Los enanos
Harold Pinter
Traducción de John Lyons
Destino
Barcelona, 2005
223 páginas
17,50 euros
Mis amigos hablan
La promoción de este libro nos
indica que se trata de la única novela que ha escrito (o al menos publicado) el
último Premio Nobel de Literatura, Harold Pinter. Aquí se abren, a un tiempo,
las expectativas y los temores. Expectativas porque, como ha quedado demostrado
tras la divulgación de su obra y su militancia ideológica, nos encontramos
frente a un idealista íntegro, un tipo sin miedo a morderse la lengua. Y eso,
confiemos, debe traslucir de alguna manera entre las líneas de sus escritos. Y
temores debidos a que la novela no parece ser su especialidad, y a que, como se
nos aclara en la nota introductoria, Los
enanos es una obra de juventud, revisada con el paso de los años.

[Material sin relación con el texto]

(* ===== verification/Fifo.v ===== *)
(** What the protocol core promises, as an abstract machine: a queue.  The two endpoints and the
    network refine it, at the level of bytes and, in message mode, of messages. *)
From stdpp Require Import relations.
From S2P Require Import Prelude Bytes IkcpTypes IkcpSend IkcpInput IkcpFlush IkcpFlushSpec.
From S2P Require Import IkcpInv Wire Delivery Network.

(** What can be seen of the two endpoints: a write that is accepted, and a read. *)
Inductive visible := Put (b : bytes) | Get (b : bytes).

(** ** The queue *)
Section Queue.
Context {A : Type} (items : bytes -> list A).

Inductive fifo_step : list A -> visible -> list A -> Prop :=
| fifo_put q b : fifo_step q (Put b) (q ++ items b)
| fifo_get q b : fifo_step (items b ++ q) (Get b) q.

Inductive fifo_run : list A -> list visible -> list A -> Prop :=
| fifo_run_nil q : fifo_run q [] q
| fifo_run_cons q e q1 tr q2 : fifo_step q e q1 -> fifo_run q1 tr q2 -> fifo_run q (e :: tr) q2.

Lemma fifo_run_app q tr q1 tr' q2 :
  fifo_run q tr q1 -> fifo_run q1 tr' q2 -> fifo_run q (tr ++ tr') q2.
Proof. induction 1; [done|]. intros H2. econstructor; [done|auto]. Qed.

Definition all_items (bs : list bytes) : list A := concat (map items bs).

Lemma all_items_app l r : all_items (l ++ r) = all_items l ++ all_items r.
Proof. unfold all_items. by rewrite map_app, concat_app. Qed.

Lemma fifo_puts ws q : fifo_run q (map Put ws) (q ++ all_items ws).
Proof.
  revert q. induction ws as [|w ws IH]; intros q.
  - cbn. rewrite app_nil_r. constructor.
  - cbn [map]. econstructor; [apply fifo_put|]. unfold all_items. cbn [map concat].
    rewrite app_assoc. apply IH.
Qed.

Lemma fifo_gets rs q : fifo_run (all_items rs ++ q) (map Get rs) q.
Proof.
  induction rs as [|r rs IH]; [constructor|]. unfold all_items. cbn [map concat].
  rewrite <- app_assoc. econstructor; [apply fifo_get|apply IH].
Qed.

(** The queue holds what was written and not read. *)
Definition holds (s : sys) (q : list A) : Prop :=
  all_items (s_in s) = all_items (s_out s) ++ q.

(** A step that keeps what is read a prefix of what is written is a step of the queue. *)
Lemma fifo_simulates s s' q ws rs :
  holds s q -> s_in s' = s_in s ++ ws -> s_out s' = s_out s ++ rs ->
  all_items (s_out s') `prefix_of` all_items (s_in s') ->
  exists q', fifo_run q (map Put ws ++ map Get rs) q' /\ holds s' q'.
Proof.
  unfold holds. intros Hq Ei Eo (q' & Hp). exists q'. split; [|exact Hp].
  rewrite Ei, Eo, !all_items_app, Hq, <- !app_assoc in Hp. apply app_inv_head in Hp.
  eapply fifo_run_app; [apply fifo_puts|]. rewrite Hp. apply fifo_gets.
Qed.
End Queue.

(** ** The runs of the system, with what can be seen of them *)
Inductive sys_run : sys -> list visible -> sys -> Prop :=
| sys_run_nil s : sys_run s [] s
| sys_run_cons s1 s2 s3 ws rs tr :
    sys_step s1 s2 -> s_in s2 = s_in s1 ++ ws -> s_out s2 = s_out s1 ++ rs ->
    sys_run s2 tr s3 -> sys_run s1 (map Put ws ++ map Get rs ++ tr) s3.

(** Every run can be seen. *)
Lemma sys_run_exists s s' : rtc sys_step s s' -> exists tr, sys_run s tr s'.
Proof.
  induction 1 as [s|s1 s2 s3 Hs _ (tr & IH)]; [exists []; constructor|].
  assert (exists ws rs, s_in s2 = s_in s1 ++ ws /\ s_out s2 = s_out s1 ++ rs) as (ws & rs & Ei & Eo).
  { destruct Hs as [op s Hop Hl|op s Hop Hr Hn|n p s Hnp Hage|len s Hlen Hbytes].
    - exists (written op (s_a s)), []. by rewrite app_nil_r.
    - exists [], []. by rewrite !app_nil_r.
    - exists [], []. by rewrite !app_nil_r.
    - unfold sys_read. destruct (ikcp_recv (s_b s) len) as [[n buf] b'].
      eexists [], _. rewrite app_nil_r. done. }
  eexists. by eapply sys_run_cons.
Qed.

Lemma run_refines {A} (items : bytes -> list A) (P : sys -> Prop) s tr s' :
  (forall s1 s2, sys_step s1 s2 -> P s1 -> P s2) ->
  (forall s1, P s1 -> all_items items (s_out s1) `prefix_of` all_items items (s_in s1)) ->
  sys_run s tr s' -> P s -> forall q, holds items s q ->
  exists q', fifo_run items q tr q' /\ holds items s' q'.
Proof.
  intros Hstep Hpre Hrun. induction Hrun as [s|s1 s2 s3 ws rs tr Hs Ei Eo _ IH]; intros HP q Hq.
  { exists q. split; [constructor|done]. }
  assert (P s2) as HP2 by eauto.
  destruct (fifo_simulates items s1 s2 q ws rs Hq Ei Eo (Hpre _ HP2)) as (q1 & Hr1 & Hq1).
  destruct (IH HP2 q1 Hq1) as (q2 & Hr2 & Hq2). exists q2. split; [|done].
  rewrite app_assoc. by eapply fifo_run_app.
Qed.

Lemma all_items_id bs : all_items (fun b : bytes => b) bs = concat bs.
Proof. unfold all_items. by rewrite map_id. Qed.

Lemma all_items_single (bs : list bytes) : all_items (fun b => [b]) bs = bs.
Proof. unfold all_items. induction bs as [|b bs IH]; [done|]. cbn. by f_equal. Qed.

(** C3: refinement: whatever can be seen of the two endpoints, on any network, is a behaviour
    of a queue of bytes, and in message mode of a queue of messages. *)
Theorem network_refines_fifo a b tr s :
  fresh a -> fresh b -> sys_run (sys_start a b) tr s ->
  (exists q, fifo_run (fun m => m) [] tr q) /\
  (stream a = 0 -> exists q, fifo_run (fun m => [m]) [] tr q).
Proof.
  intros Ha Hb Hr. pose proof (sys_inv_start a b Ha Hb) as Hi. split.
  - destruct (run_refines (fun m => m) sys_inv _ _ _ ltac:(eauto using sys_inv_step)
      ltac:(intros s1 H1; rewrite !all_items_id; by apply sys_inv_prefix) Hr Hi [] eq_refl)
      as (q & Hq & _). by exists q.
  - intros Hst.
    destruct (run_refines (fun m => [m])
      (fun s1 => sys_inv s1 /\ stream (s_a s1) = 0 /\ msg_inv s1) _ _ _
      ltac:(intros s1 s2 Hs (H1 & H2 & H3);
        destruct (msg_inv_step s1 s2 Hs H1 H2 H3); eauto using sys_inv_step)
      ltac:(intros s1 (_ & _ & H3); rewrite !all_items_single; by apply msg_inv_prefix) Hr
      (conj Hi (conj Hst (msg_inv_start a b Ha))) [] eq_refl) as (q & Hq & _). by exists q.
Qed.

El caso es que basta echarle un
vistazo para comprobar que los temores se cumplen. La abundancia de diálogos,
algunos planteados en secuencias en cascada, veloces y ágiles, convierte a esta
novela en una pieza dramática, lista para ser representada sobre un escenario.
Posiblemente, el resultado de Los enanos
animó a su autor a definir su carrera con un acierto que el que firma esta
reseña no está capacitado para calibrar, pero intuye como gozoso. Sin duda, se
trata de un escritor dotado para el diálogo, como lo demuestra, por ejemplo, su
ingenio:
“-Sí –dijo Pete-, pero tienes que
pesar esa pizca de razón contra el caso en discusión. Y, en pocas palabras, lo
encuentro insatisfactorio como concepto funcional para este caso en particular.
¿Tú no? Después de todo, un polvo es un polvo, pero no tiene lugar en el vacío.
El contexto es concreto.
“-El polvo también.”
Pero no será el ingenio lo más
importante, sino la evolución de esos personajes, esos enanos que Pinter maneja
como si se tratara de una partida de ajedrez, en la que los cuatro amigos (tres
varones y una mujer, compañera de uno de ellos), sortean casillas hasta caer en
la decadencia de su propia labia, de sus propias trampas. Algo de la condena
final a estar solos se debe a motivos sociales, a las razones de una ciudad y
un país que constituyen el tablero de ajedrez sobre el que se mueven en
diversas direcciones, a esas convenciones que conforman, muy a nuestro pesar,
eso que llamamos conciencia. Estas vienen perfectamente planteadas por una
división en dos partes, en la primera de las cuales cada escena se plantea
entre dos de ellos, combinando todas las parejas posibles, y en la segunda en
la que intervienen todos en la misma acción. Así, van desplegando unos diálogos
en los que el narrador, un narrador que sí existe y que de vez en cuando se
permite salir de la debacle conversacional para rumiar unas reflexiones
posmodernas, son la herramienta de la que Pinter se sirve para ir explicándose
quiénes son esos enanos que él mismo se ha atrevido a crear. Esa necesidad de
explicarse la provoca cierta confusión, pues frecuentemente el lector puede
pensar que en realidad estos cuatro enanos son el mismo, el mismo personaje con
problemas de narcisismo, pretensiones culturales y que no termina de resolver
sus problemas con el sexo en tanto que busca trabajo.
En cuanto a las expectativas,
cabe señalar el dominio de la situación teatral, perfectamente aplicable a los
momentos de diálogo de una novela, de manera que la acción o, para ser más
concretos y refiriéndonos a la novela que estamos analizando, la evolución de
la situación, progrese en tanto que ellos se embarcan en un bla, bla, bla
desenfrenado, veloz y salpicado de juegos verbales que se pierden en la
traducción para eludir un aparato de acotaciones de mayor volumen que el propio
texto. Y ese aparato estropearía tanto el realismo como el humor con que está
escrita esta novela que denota un aprendizaje en marcha.